Nazi Germany
- Long title Decree converting Fried. Krupp AG into a family enterprise under sole ownership of Alfried Krupp von Bohlen und Halbach ;
- Enacted: 12 November 1943
- Signed: 12 November 1943

= Lex Krupp =

1943 Nazi German corporate reorganization law

The Lex Krupp, signed by Adolf Hitler on 12 November 1943, converted Fried. Krupp AG into a family enterprise to keep it under Krupp control. It transferred ownership from Bertha Krupp to her son Alfried Krupp von Bohlen und Halbach, dissolving the firm’s corporate structure and granting Alfried sole ownership and the right to use the Krupp name.

==History==
Prior to this decree, Fried. Krupp AG (Aktiengesellschaft) was a public‐company style corporation, despite being almost wholly owned by Bertha Krupp von Bohlen und Halbach. Bertha had inherited the enterprise after the death of her father, Friedrich Alfred Krupp, in 1902; although she was the owner in name, operational control was largely exercised by her husband, Gustav Krupp von Bohlen und Halbach.

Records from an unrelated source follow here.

(** ** Local address *)

Definition candidate (i : str) : bool :=
  match i with
  | [] => false
  | _ => negb (startswith i (lit "127."))
  end.

Definition judged_private (ip_is_private : str -> option bool) (ip : str) : bool :=
  match ip_is_private ip with
  | Some true => true
  | _ => false
  end.

Lemma first_private_find : forall ip_is_private ips,
  first_private ip_is_private ips = find (judged_private ip_is_private) ips.
Proof.
  intros f ips. induction ips as [|ip more IH]; [reflexivity|].
  simpl. unfold judged_private at 1.
  destruct (f ip) as [[|]|]; [reflexivity | exact IH | exact IH].
Qed.

(** The claim as the specification words it, for an address judge
    [private4] of IPv4 texts: the result is the first entry of the address
    list that is a private IPv4 address. *)
Definition first_private_ipv4 (private4 : str -> bool) (out : str) : option str :=
  find private4 (split_whitespace out).

(** C8 (as amended).  [get_ip_address] splits the output of [hostname -I]
    at white space and drops the entries that start with [127.].  It
    returns the first remaining entry that the [ipaddress] module reads as
    an address (of either family) and judges private; when no entry is
    such, the first remaining entry; and [None] when nothing remains. *)
Theorem get_ip_address_result :
  forall (World : Type) (spawn : list str -> World -> result process * World)
         (ip_is_private : str -> option bool)
         (s s' : rstate World) (rc : Z) (out err : str),
    _run spawn (map lit ["hostname"; "-I"]%string) 10 s = (Return (rc, out, err), s') ->
    let ips := filter candidate (split_whitespace out) in
    get_ip_address spawn ip_is_private s =
    (Return (match find (judged_private ip_is_private) ips with
             | Some ip => Some ip
             | None => hd_error ips
             end), s').
Proof.
  intros World spawn f s s' rc out err Hrun ips.
  unfold get_ip_address, bind. rewrite Hrun.
  change (filter _ (split_whitespace out)) with ips.
  rewrite first_private_find.
  destruct (find (judged_private f) ips); reflexivity.
Qed.

Lemma get_ip_address_result_witness :
  get_ip_address spawn_scripted dotted_quad_is_private
    (answers [prints 0 "127.0.0.1 8.8.8.8 192.168.1.5 10.0.0.2"])
  = (Return (Some (lit "192.168.1.5")),
     {| world := []; trace := [Exec (map lit ["hostname"; "-I"]%string)] |}).
Proof.
  exact (get_ip_address_result scripted spawn_scripted dotted_quad_is_private
           (answers [prints 0 "127.0.0.1 8.8.8.8 192.168.1.5 10.0.0.2"])
           {| world := []; trace := [Exec (map lit ["hostname"; "-I"]%string)] |}
           0%Z (lit "127.0.0.1 8.8.8.8 192.168.1.5 10.0.0.2") [] eq_refl).
Defined.

(** C8 (as stated) fails: on a host whose only address is public the
    function returns that address, although the list holds no private
    IPv4 address; and a private IPv6 address listed before a private IPv4
    address is the one returned. *)
Lemma get_ip_address_public_counterexample :
  fst (get_ip_address spawn_scripted dotted_quad_is_private (answers [prints 0 "8.8.8.8"]))
  = Return (Some (lit "8.8.8.8"))
  /\ first_private_ipv4 (judged_private dotted_quad_is_private) (lit "8.8.8.8") = None
  /\ fst (get_ip_address spawn_scripted with_unique_local
            (answers [prints 0 "fd00::1 192.168.1.5"]))
     = Return (Some (lit "fd00::1"))
  /\ first_private_ipv4 (judged_private dotted_quad_is_private) (lit "fd00::1 192.168.1.5")
     = Some (lit "192.168.1.5").
Proof. repeat split; vm_compute; reflexivity. Qed.
(** * mkgfd.utils: indices over an RDF graph and the assertion equivalence test

    A shallow embedding of [src/mkgfd/utils.py]: the sparse dictionary
    [DictDefault], the value normaliser [cast_xsd], the index builders
    [generate_data_type_map], [generate_object_type_map] and
    [generate_predicate_map], the support counter [predicate_frequency]
    and the equivalence test [isEquivalent] with its helper [isSameType].

    Python dictionaries are finite maps ([gmap]), Python sets are finite
    sets ([gset]), a raised exception is the [Raise] outcome of [result].
    The rdflib graph is the list of its triples in iteration order. *)

From Stdlib Require Import SpecFloat Ascii.
From stdpp Require Import gmap strings list fin_maps pretty.

Local Open Scope Z_scope.
Local Open Scope string_scope.

(** ** Python outcomes *)

(** The exception classes that the modelled code can meet. *)
Inductive exn : Set :=
| ValueError
| TypeError
| OverflowError
| AttributeError
| KeyError.

Inductive result (A : Type) : Type :=
| Ok (a : A)
| Raise (e : exn).
Arguments Ok {A} a.
Arguments Raise {A} e.

#[global] Instance exn_eq_dec : EqDecision exn.
Proof. solve_decision. Defined.

#[global] Instance result_ret : MRet result := λ A a, Ok a.
#[global] Instance result_bind : MBind result := λ A B f r,
  match r with
  | Ok a => f a
  | Raise e => Raise e
  end.

(** [try: body  except ValueError: pass], where [kept] is the value the
    assigned variable holds when the handler is entered. *)
Definition except_ValueError {A} (body : result A) (kept : A) : result A :=
  match body with
  | Ok a => Ok a
  | Raise ValueError => Ok kept
  | Raise e => Raise e
  end.
(** The user document a successful registration stores. *)
Definition user_doc (user : UserCreate) (e : Env) : UserDoc :=
  {| u_name := uc_name user; u_email := uc_email user; u_points := 0;
     u_created_at := env_now e; u_id := env_uuid e |}.


(** ** Sample runs

    The end-to-end scenario: Ana registers and lists a drill (Ana: 10
    points), Bia registers (0 points) and lists a ladder (Bia: 10 points);
    then Bia borrows the drill. *)

Definition ex_env (id : string) : Env := MkEnv id "2024-05-01T10:00:00".

Definition ex_setup : list (Request * Env) :=
  [ (PostUsers "Ana" "ana@example.org", ex_env "u-ana");
    (PostItems "drill" None "u-ana", ex_env "i-drill");
    (PostUsers "Bia" "bia@example.org", ex_env "u-bia");
    (PostItems "ladder" (Some "3 m") "u-bia", ex_env "i-ladder") ].

(** Both items available, both users at 10 points, no loan. *)
Definition ex_ready : Store := run ex_setup empty_store.

(** The drill is on loan to Bia (Bia: 5 points, one loan record). *)
Definition ex_lent : Store :=
  run [(PostLoans "i-drill" "u-bia", ex_env "l-1")] ex_ready.

(** Only Ana and her drill; Bia is registered with 0 points. *)
Definition ex_poor : Store :=
  run (take 3 ex_setup) empty_store.
(** [ws.onclose] (lines 219-241); what the reconnect timeout will call is
    [connect]. *)
Definition onclose (code : Z) : M unit :=
  setIsConnected false ;;
  setConnectionStatus disconnected ;;
  stopHeartbeat ;;
  callback (onDisconnect cfg) OnDisconnect ;;
  st <- get ;;
  (* Only reconnect if we should and haven't exceeded attempts *)
  when (shouldReconnectRef st && negb (code =? 1000))
    (let attempts := connectionAttemptsRef st + 1 in
     modify (set_connectionAttemptsRef attempts) ;;
     if attempts <? maxReconnectAttempts then
       let delay := reconnectDelay attempts in
       setConnectionStatus reconnecting ;;
       id <- setTimeout delay ;;
       modify (set_reconnectTimeoutRef (Some id))
     else
       emit (ConsoleError "Max reconnection attempts reached") ;;
       setConnectionStatus disconnected).

(** [connect] (lines 153-248); the handlers it installs are the ones above. *)
Definition connect : M unit :=
  st <- get ;;
  if ws_is_open st then ret tt
  (* Don't reconnect if we're intentionally disconnecting *)
  else if negb (shouldReconnectRef st) then ret tt
  else
    setConnectionStatus
      (if connectionAttemptsRef st =? 0 then connecting else reconnecting) ;;
    match ctorError cfg with
    | None =>
        ws <- ws_new fullUrl ;;
        modify (set_wsRef (Some ws))
    | Some error =>
        emit (ConsoleError "Failed to create WebSocket connection:") ;;
        callback (onError cfg) (OnError error)
    end.

(** [disconnect] (lines 250-267) *)
Definition disconnect : M unit :=
  modify (set_shouldReconnectRef false) ;;
  st <- get ;;
  match reconnectTimeoutRef st with
  | Some id =>
      clearTimeout id ;;
      modify (set_reconnectTimeoutRef None)
  | None => ret tt
  end ;;
  stopHeartbeat ;;
  match wsRef st with
  | Some ws =>
      ws_close ws (Some 1000) ;;
      modify (set_wsRef None)
  | None => ret tt
  end ;;
  setIsConnected false ;;
  setConnectionStatus disconnected.

(** The body of [useEffect(..., [projectId])] (lines 277-285); its cleanup is
    [disconnect]. *)
Definition mount_effect : M unit :=
  modify (set_shouldReconnectRef true) ;;
  modify (set_connectionAttemptsRef 0) ;;
  connect.

(** ** Events *)

Inductive Event : Type :=
| Mount                                         (* the effect runs *)
| CallConnect                                   (* the owner calls connect() *)
| CallDisconnect                                (* disconnect(), or the cleanup *)
| SockOpen (s : nat) (now : Z)
| SockMessage (s : nat) (now : Z) (frame : string)
| SockError (s : nat)
| SockClose (s : nat) (code : Z)
| HeartbeatTick (now : Z)
| ReconnectFire (id : nat).

Definition finish (m : M unit) (st : State) : option (State * list Effect) :=
  Some (run_state m st, run_out m st).

(** One turn of the event loop.  [None]: the browser cannot deliver this
    event in this state (open on a socket that is not connecting, a message
    on one that is not open, an error or close on one already closed, a
    timer that is not pending, a tick that is not due). *)
Definition step (e : Event) (st : State) : option (State * list Effect) :=
  match e with
  | Mount => finish mount_effect st
  | CallConnect => finish connect st
  | CallDisconnect => finish disconnect st
  | SockOpen s now =>
      match readyState s st with
      | Some CONNECTING => finish (onopen now) (set_sockets (<[s := OPEN]> (sockets st)) st)
      | _ => None
      end
  | SockMessage s now frame =>
      match readyState s st with
      | Some OPEN => finish (onmessage now frame) st
      | _ => None
      end
  | SockError s =>
      if unclosed st s then finish onerror st else None
  | SockClose s code =>
      if unclosed st s then
        finish (onclose code) (set_sockets (<[s := CLOSED]> (sockets st)) st)
      else None
  | HeartbeatTick now =>
      match heartbeatIntervalRef st with
      | Some due =>
          if due =? now then
            finish (heartbeat_tick now)
              (set_heartbeatIntervalRef (Some (now + heartbeatInterval)) st)
          else None
      | None => None
      end
  | ReconnectFire id =>
      if existsb (fun t => Nat.eqb (fst t) id) (timeouts st) then
        finish connect (set_timeouts (cancel id (timeouts st)) st)
      else None
  end.

(** A run: the events in order, the effects concatenated. *)
Fixpoint exec (es : list Event) (st : State) : option (State * list Effect) :=
  match es with
  | [] => Some (st, [])
  | e :: rest =>
      match step e st with
      | Some (st1, out1) =>
          match exec rest st1 with
          | Some (st2, out2) => Some (st2, out1 ++ out2)
          | None => None
          end
      | None => None
      end
  end.

End Hook.

(** The refs and React state at the first render, which happens at [now]
    ([lastPongRef = useRef(Date.now())]). *)
Definition initial (now : Z) : State :=
  {| sockets := []; timeouts := []; nextTimer := 0%nat;
     wsRef := None; reconnectTimeoutRef := None;
     connectionAttemptsRef := 0; shouldReconnectRef := true;
     heartbeatIntervalRef := None; lastPongRef := now;
     isConnected := false; connectionStatus := disconnected |}.

(** ** Reading runs *)

(** The delays of the timeouts a callback scheduled. *)
Definition scheduled (out : list Effect) : list Z :=
  omap (fun e => match e with SetTimeout _ d => Some d | _ => None end) out.

(** The messages handed to [onError]. *)
Definition reported (out : list Effect) : list string :=
  omap (fun e => match e with OnError m => Some m | _ => None end) out.

(** What went to [console.error]. *)
Definition logged (out : list Effect) : list string :=
  omap (fun e => match e with ConsoleError m => Some m | _ => None end) out.

(** The frames sent and the close calls made on sockets. *)
Definition sent (out : list Effect) : list (nat * string) :=
  omap (fun e => match e with WsSend s p => Some (s, p) | _ => None end) out.
Definition closes (out : list Effect) : list (nat * option Z) :=
  omap (fun e => match e with WsClose s c => Some (s, c) | _ => None end) out.
Definition created (out : list Effect) : list nat :=
  omap (fun e => match e with WsNew s _ => Some s | _ => None end) out.

(** Frames arriving on socket [s], each with the time it arrives at. *)
Definition deliver (s : nat) (frames : list (Z * string)) : list Event :=
  map (fun tf => SockMessage s (fst tf) (snd tf)) frames.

By 1943, Gustav Krupp was suffering serious health issues, including a stroke, and his capacity to run the firm's affairs was declining. Meanwhile, Alfried Krupp von Bohlen und Halbach, their eldest son, had been increasingly involved in the business, especially in armaments, raw materials, and mining sectors.

Under the Lex Krupp, the Fried. Krupp AG was converted from a stock corporation into a personally owned family enterprise with specially regulated succession rules. As a result, Bertha Krupp transferred ownership of the firm and its assets entirely to Alfried, bypassing the claims of any other potential heirs. Alfried was also authorized to prefix "Krupp" to his surname, becoming Alfried Krupp von Bohlen und Halbach, a change that was formally registered in June 1944.

The law became effective immediately. On 15 December 1943, the existing Aktiengesellschaft structure (Fried. Krupp AG) was dissolved in its last supervisory board meeting and replaced by an unincorporated company under Alfried’s sole ownership.